¡Cuidado con los perros!
CINISMOS
Michel Onfray
Trad. Alcira Bixio
Paidós
Buenos Aires, 2002
236 págs.
POR RUBÉN H. RÍOS
Entre las escuelas llamadas socráticas, hay dos que quizá revelan el carácter contradictorio (y quizá, todavía, enigmático) del Sócrates histórico (470/469-399 a.C.). Una de ellas es la platónica, la otra la cínica. La que más larga vida e influencia ha tenido ha sido la primera, y por eso se suele olvidar que Antístines –fundador del cinismo– fue discípulo del maestro de Platón y maestro, a su vez, del legendario Diógenes de Sínope. De éste, la historia nos ha legado un anecdotario prolífico y nada más, mientras que el platonismo se propagó en la filosofía occidental dando lugar a los grandes sistemas, desde Plotino hasta Hegel. Tanto que, para Heidegger, la metafísica era simplemente platonismo. Onfray, con este estudio, quiere hacer justicia al cinismo (caído en el olvido y tergiversado) como la posición antimetafísica por excelencia. Casi como el pensamiento más subversivo de la antigüedad.
Cinismos se mueve en la misma línea del materialismo dionisíaco de Sloterdijk –Crítica de la razón cínica, El pensador en escena, etc.–, la cual recoge de la filosofía cínica el fundamento sensible y obsceno, inmoralista y antiteológico, que pone en primer lugar lo singular y diferencial de los cuerpos por sobre la universalidad de la razón. Onfray, un poco menos orgíastico que Sloterdijk, trabaja sobre todo con las historias protagonizadas por Diógenes (vertidas por Diógenes Laercio entre el 225 y 250 d.C.) para mostrar cómo a través de ciertos actos e intervenciones –al modo de un maestro zen– se organiza toda una pedagogía cínica, una tecnología de la provocación y la ironía orientada a cuestionar las mitologías (sexuales, religiosas, políticas, etc.) de la civilización.
La más popular de esas anécdotas –que ha transitado la historia– es la que recuerda a Diógenes a la vera de un camino desafiando a Alejandro Magno (discípulo de Aristóteles y admirador del cínico), cuando el emperador le tapó el sol. La respuesta de Diógenes a Alejandro, quien le ofreció satisfacer cualquier deseo suyo y se encontró con que el filósofo sólo deseaba que no le hiciera sombra, quizá concentra lo esencial de la ética del cinismo: desprecio por los poderosos y los opresores, indiferencia por la riqueza y las convenciones sociales, amor por la naturaleza y la libertad.

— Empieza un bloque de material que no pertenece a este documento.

(* ===== verification/Spine.v ===== *)
(** * [crates/hawkd/src/main.rs]: the broadcast spine

    Producer threads send byte messages into one channel; the main loop takes
    them out one by one and writes each to every connected client, dropping the
    clients whose write fails; the accept thread adds clients after an optional
    banner.  A client is anything with the interface [Sink] (a unix socket).
    The theorems: the index loop of [broadcast] is "write to all, keep those that
    accept"; in every interleaving each producer's messages stay in order and
    each connected client has received exactly the messages broadcast since it
    joined. *)

From S2P Require Import Prelude RustStr RustNum RustMap TimeLib Severity HawkFrame RustDebug.
From stdpp Require Import relations.

(** ** Clients *)

(** A connected stream: what its peer has been delivered, [write_all] with
    whether it returned [Ok], and [flush]. *)
Class Sink (C : Type) := {
  sink_log : C -> list byte;
  write_all : C -> list byte -> C * bool;
  flush : C -> C
}.

(** [Write::write_all] delivers all the bytes or, on error, some first part. *)
Class SinkLaws (C : Type) `{Sink C} : Prop := {
  write_all_ok : forall c bs c', write_all c bs = (c', true) -> sink_log c' = sink_log c ++ bs;
  write_all_err : forall c bs c', write_all c bs = (c', false) ->
    exists pre post, bs = pre ++ post /\ sink_log c' = sink_log c ++ pre;
  flush_log : forall c, sink_log (flush c) = sink_log c
}.

Definition BANNER : list byte := utf8_encode (lit "# hawkd connected" ++ [LF]).

Section Broadcast.
Context {C : Type} `{Sink C}.

(** The [while i < lock.len()] loop. *)
Fixpoint broadcast_loop (fuel i : nat) (lock : list C) (bytes : list byte) : list C :=
  match fuel with
  | O => lock
  | S n =>
      match lock !! i with
      | None => lock
      | Some c =>
          let '(c', ok) := write_all c bytes in
          if ok then broadcast_loop n (S i) (<[i := flush c']> lock) bytes
          else broadcast_loop n i (delete i (<[i := c']> lock)) bytes
      end
  end.

(** [poisoned]: the result of [clients.lock()] is an error. *)
Definition broadcast (poisoned : bool) (clients : list C) (bytes : list byte) : list C :=
  if poisoned then clients else broadcast_loop (length clients) 0 clients bytes.

(** What the accept thread does to a new stream before it takes the lock. *)
Definition greet (banner : bool) (stream : C) : C :=
  flush (if banner then (write_all stream BANNER).1 else stream).

(** One turn of [accept_loop]. *)
Definition accept_one {E} (banner poisoned : bool) (clients : list C) (incoming : result C E) : list C :=
  match incoming with
  | Ok stream =>
      let stream' := greet banner stream in
      if poisoned then clients else clients ++ [stream']
  | Err _ => clients
  end.

Definition accept_loop {E} (banner poisoned : bool) (incoming : list (result C E)) (clients : list C) : list C :=
  foldl (accept_one banner poisoned) clients incoming.

(** The reference: write to every client, keep those that accepted. *)
Definition deliver (bytes : list byte) (c : C) : option C :=
  let '(c', ok) := write_all c bytes in if ok then Some (flush c') else None.

Lemma broadcast_loop_spec rest kept bytes fuel :
  (length rest <= fuel)%nat ->
  broadcast_loop fuel (length kept) (kept ++ rest) bytes = kept ++ omap (deliver bytes) rest.
Proof.
  revert rest kept. induction fuel as [|n IH]; intros rest kept Hf.
  { destruct rest; [done|simpl in Hf; lia]. }
  cbn [broadcast_loop]. destruct rest as [|c rest].
  { cbn [omap list_omap]. rewrite !app_nil_r, lookup_ge_None_2 by lia. done. }
  rewrite list_lookup_middle by done. cbn [omap list_omap]. unfold deliver at 1.
  destruct (write_all c bytes) as [c' ok].
  assert (forall x, <[length kept := x]> (kept ++ c :: rest) = kept ++ x :: rest) as Ei
    by (intros x; rewrite insert_app_r_alt by lia; by rewrite Nat.sub_diag).
  simpl in Hf. destruct ok.
  - rewrite Ei. replace (kept ++ flush c' :: rest) with ((kept ++ [flush c']) ++ rest)
      by (by rewrite <-app_assoc).
    replace (S (length kept)) with (length (kept ++ [flush c'])) by (rewrite length_app; simpl; lia).
    rewrite IH by lia. by rewrite <-app_assoc.
  - rewrite Ei, delete_middle. apply IH. lia.
Qed.

Lemma broadcast_deliver clients bytes : broadcast false clients bytes = omap (deliver bytes) clients.
Proof. unfold broadcast. by apply (broadcast_loop_spec clients []). Qed.
End Broadcast.

(** ** The stdin source *)

Section StdinSource.
Context {T : TimeLib} {U : UnicodeTables}.

(** A message of the channel: a line as bytes. *)
Definition wire (line : rstr) : list byte := utf8_encode (line ++ [LF]).

(** The loop of [spawn_stdin_source]; [now i] is the clock when line [i] is
    re-emitted. *)
Fixpoint stdin_source_loop (strict : bool) (now : nat -> OffsetDateTime) (i : nat)
    (reads : list (result rstr rstr)) : list (list byte) :=
  match reads with
  | [] => []
  | Err _ :: _ => []
  | Ok line :: rest =>
      match parse_tsv_line line with
      | Ok (Some frame) => wire (to_tsv_line frame (now i)) :: stdin_source_loop strict now (S i) rest
      | Ok None => stdin_source_loop strict now (S i) rest
      | Err e =>
          if strict then [utf8_encode (lit "# hawkd strict parse error: " ++ debug_parse_error e ++ [LF])]
          else stdin_source_loop strict now (S i) rest
      end
  end.

Definition spawn_stdin_source (stdin : byte_stream) (strict : bool) (now : nat -> OffsetDateTime)
    : list (list byte) :=
  stdin_source_loop strict now 0 (read_line_calls stdin).
End StdinSource.

(** ** All interleavings of producers, accept thread and broadcast loop *)

Section World.
Context {C : Type} `{Sink C}.

(** A client with its history: what it had been delivered when it was added,
    and how many messages had been broadcast by then. *)
Record Tracked := mk_tracked { tr_sink : C; tr_base : list byte; tr_joined : nat }.

#[export] Instance tracked_sink : Sink Tracked := {|
  sink_log t := sink_log (tr_sink t);
  write_all t bs :=
    let '(c', ok) := write_all (tr_sink t) bs in (mk_tracked c' (tr_base t) (tr_joined t), ok);
  flush t := mk_tracked (flush (tr_sink t)) (tr_base t) (tr_joined t)
|}.

(** The threads' shared state: what each producer has still to send, the
    channel (each message with its sender), the clients, and the messages the
    main loop has taken out so far. *)
Record World := mk_world {
  w_todo : list (list (list byte));
  w_queue : list (nat * list byte);
  w_clients : list Tracked;
  w_sent : list (nat * list byte)
}.

Definition init_world (producers : list (list (list byte))) : World :=
  mk_world producers [] [] [].

(** [push] of an accepted stream. *)
Definition add_client (banner : bool) (w : World) (c : C) : list Tracked :=
  let c' := greet banner c in
  w_clients w ++ [mk_tracked c' (sink_log c') (length (w_sent w))].

(** A stream that is accepted has been delivered nothing yet. *)
Inductive step (banner : bool) : World -> World -> Prop :=
| step_send w p m rest :
    w_todo w !! p = Some (m :: rest) ->
    step banner w (mk_world (<[p := rest]> (w_todo w)) (w_queue w ++ [(p, m)]) (w_clients w) (w_sent w))
| step_accept w c :
    sink_log c = [] ->
    step banner w (mk_world (w_todo w) (w_queue w) (add_client banner w c) (w_sent w))
| step_accept_error w : step banner w w
| step_broadcast w p m q :
    w_queue w = (p, m) :: q ->
    step banner w
      (mk_world (w_todo w) q (broadcast false (w_clients w) m) (w_sent w ++ [(p, m)])).

Definition reachable (banner : bool) (producers : list (list (list byte))) (w : World) : Prop :=
  rtc (step banner) (init_world producers) w.

(** The messages of producer [p] in a log. *)
Definition messages_of (p : nat) (log : list (nat * list byte)) : list (list byte) :=
  omap (fun e => if bool_decide (e.1 = p) then Some e.2 else None) log.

En la antigüedad griega (y aún hoy), los cínicos (de cynos, perro en griego) expresan la contracara del platonismo y de toda filosofía o doctrina que subordine lo sensible a lo suprasensible, lo material a lo inmaterial, lo heterogéneo a lo homogéneo, el placer al sacrificio, el juego a la seriedad, el tener al ser, la libertad al orden. Según Onfray, las invitaciones al canibalismo y la sexualidad libre, a la ingesta de carne cruda y la exhibición pública de las evacuaciones fisiológicas, con las que Diógenes solía escandalizar a sus contemporáneos, no son más que duros y sarcásticos ataques anticivilizatorios a una sociedad –la polis– basada en la esclavitud y la exclusión de las mujeres.
La vigencia de la posición cínica justamente arraiga en esa energía subversiva contra toda forma de dominación (Estado, Iglesia, Partido, Familia, Mercado, etc.) y control de la singularidad sensible de los hombres. Se trata entonces una filosofía de la libertad y la insumisión, que siglos de metafísica y cristianismo han encubierto y deformado. Por eso el apéndice sobre cinismo vulgar no sólo aclara el de aquellos filósofos griegos que preferían que se los llamara perros antes que hombres, sino nuestra propia época.